DOI: https://doi.org/10.1111/tpj.70211

Interpretive Summary: The close relationship between nitrogen assimilation and photosynthetic activity has been recognized and studied at the physiological level for more than 50 years, however relatively little is understood about how these two important plant metabolic pathways are coordinated at a molecular level. To identify transcriptional regulators that integrate nitrogen and photosynthesis, we grew Arabidopsis plants under 12 combined nitrogen and light treatments and measured gene expression which was linked to physiological traits using gene network analysis. We identified two groups of transcription factors, belonging to the bZIP and MYB-related families, which were important for the coordinating genes involved in photosyntheisis in response to light and nitrogen signals. The transcription factors unveiled in this study have the potential to unlock new strategies for enhancing photosynthetic activity and nutrient-use efficiency in plants.

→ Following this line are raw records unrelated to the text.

(* ===== verification/PackstoreQuery.v ===== *)
(** * Queries over many keys ([missing.go]) and bulk removal

    [Missing] splits its argument over workers; the windows cover the list, so
    the answer is the list of absent keys in the order given. *)

From Stdlib Require Import Init.Byte.
From S2P Require Import Prelude Machine Key FsEncode FsTree FsRead FsWalk PackRecord Footer FooterFacts Packstore PackstoreRep PackstoreFacts.
From Stdlib Require Import ZifyBool ZifyNat.
Local Open Scope Z_scope.

Section missing.
Context `{Fuse} `{Zstd} `{ItemInv}.

Definition window (keys : list Key) (c i : nat) : list Key := take c (drop (i * c) keys).

Lemma windows_cover keys c w : concat (window keys c <$> seq 0 w) = take (w * c) keys.
Proof.
  induction w as [|w IH]; [done|]. rewrite seq_S, fmap_app, concat_app, IH. cbn. rewrite app_nil_r.
  unfold window. by rewrite (Nat.add_comm c), <- take_take_drop.
Qed.

Lemma missing_window_Ok keys c i : missing_window keys c i = Ok (window keys c i).
Proof.
  unfold missing_window. set (lo := Nat.min (i * c) (length keys)). set (hi := Nat.min ((i + 1) * c) (length keys)).
  assert (lo ≤ hi)%nat by lia.
  rewrite (slice_drop keys lo (hi - lo)) by lia. f_equal. unfold window.
  destruct (decide (i * c ≤ length keys)%nat).
  - replace lo with (i * c)%nat by lia. destruct (decide ((i + 1) * c ≤ length keys)%nat).
    + f_equal. lia.
    + rewrite !take_ge; [done|rewrite length_drop; lia..].
  - rewrite (drop_ge keys (i * c)), (drop_ge keys lo) by lia. by rewrite !take_nil.
Qed.

Definition absent (c : gmap Key bytes) (keys : list Key) : list Key := filter (λ k, c !! k = None) keys.

Lemma missing_chunk_Ok s c keys acc : contents s c → closed s = false →
  foldR (λ k miss, has ← wrap "missing-check %s" (fst (Has k s));
                   Ok (if has : bool then miss else miss ++ [k])) keys acc = Ok (acc ++ absent c keys).
Proof.
  intros Hcs Hc. revert acc. induction keys as [|k keys IH]; intros acc; simpl.
  - by rewrite app_nil_r.
  - rewrite (Has_contents s c k Hcs Hc). rsimpl. unfold absent. rewrite filter_cons.
    case_bool_decide as Hk.
    + rewrite decide_False by (destruct Hk as [d Hd]; congruence). apply IH.
    + rewrite decide_True by (by apply eq_None_not_Some). etransitivity; [apply (IH (acc ++ [k]))|]. by rewrite <- app_assoc.
Qed.

Lemma Missing_spec pick procs keys s c :
  contents s c → closed s = false → (1 ≤ procs)%nat →
  Missing pick procs keys s = (Ok (filter (λ k, c !! k = None) keys), s).
Proof.
  intros Hcs Hc Hp. unfold Missing. set (n := length keys).
  destruct (decide (n = 0)%nat) as [Hn|Hn].
  { apply nil_length_inv in Hn. subst keys. done. }
  set (w := Nat.min ((n + 63) / 64) procs).
  assert (1 ≤ (n + 63) / 64)%nat by (apply Nat.div_le_lower_bound; lia).
  replace (w =? 0)%nat with false by (symmetry; apply Nat.eqb_neq; lia).
  set (cl := ((n + w - 1) / w)%nat).
  assert (n ≤ w * cl)%nat as Hcover.
  { pose proof (Nat.div_mod (n + w - 1) w ltac:(lia)). pose proof (Nat.mod_upper_bound (n + w - 1) w ltac:(lia)).
    fold cl in H1. nia. }
  erewrite (proj2 (Group_Wait_Ok pick _ (absent c <$> (window keys cl <$> seq 0 w)))).
  - rsimpl. do 2 f_equal. rewrite <- (firstn_all2 keys Hcover) at 2. rewrite <- windows_cover.
    generalize (window keys cl <$> seq 0 w). intros l. induction l as [|x l IH]; [done|].
    rewrite fmap_cons. cbn [concat]. rewrite filter_app. by rewrite IH.
  - rewrite <- !list_fmap_compose. apply list_fmap_ext. intros i k _. simpl.
    rewrite missing_window_Ok. rsimpl. unfold missing_chunk. by rewrite (missing_chunk_Ok s c _ [] Hcs Hc).
Qed.

(** [Missing] returns exactly the keys the store does not hold, in the order
    asked and with their repetitions, however many workers share the list. *)
Theorem Missing_exact pick procs keys s c :
  contents s c → closed s = false → (1 ≤ procs)%nat →
  Missing pick procs keys s = (Ok (filter (λ k, c !! k = None) keys), s).
Proof. exact (Missing_spec pick procs keys s c). Qed.
End missing.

Technical Abstract: Nitrogen and light availability are well-known to influence photosynthesis, having both individual and synergistic effects. However, the regulatory interactions between these signaling pathways, especially the transcription factors (TFs) that perceive and integrate these cues remain to be elucidated. Arabidopsis grown in a matrix of nitrogen and light treatments exhibited distinct physiological and transcriptomic responses. Notably, the effect of nitrogen dose on biomass, nitrogen use efficiency, carbon to nitrogen ratio, and gene expression was highly dependent on light intensity. Genes differentially expressed across the treatments were enriched for photosynthetic processes, including pentose-phosphate cycle, light-harvesting and chlorophyll biosynthesis. A gene regulatory network built on expression data revealed interconnected gene clusters (or “subnetworks”) coordinating photosynthesis, carbon-to-nitrogen balance, and nitrogen uptake. TFs previously linked to either nitrogen or light signaling, now emerge as regulatory hubs in these subnetworks, suggesting an integrated regulatory mechanism. Among these, we identified bZIP and MYB-related family transcription factors as pivotal players in harmonizing photosynthesis, nitrogen assimilation, and light responses. The transcription factors unveiled in this study have the potential to unlock new strategies for enhancing photosynthetic activity and nutrient-use efficiency in plants.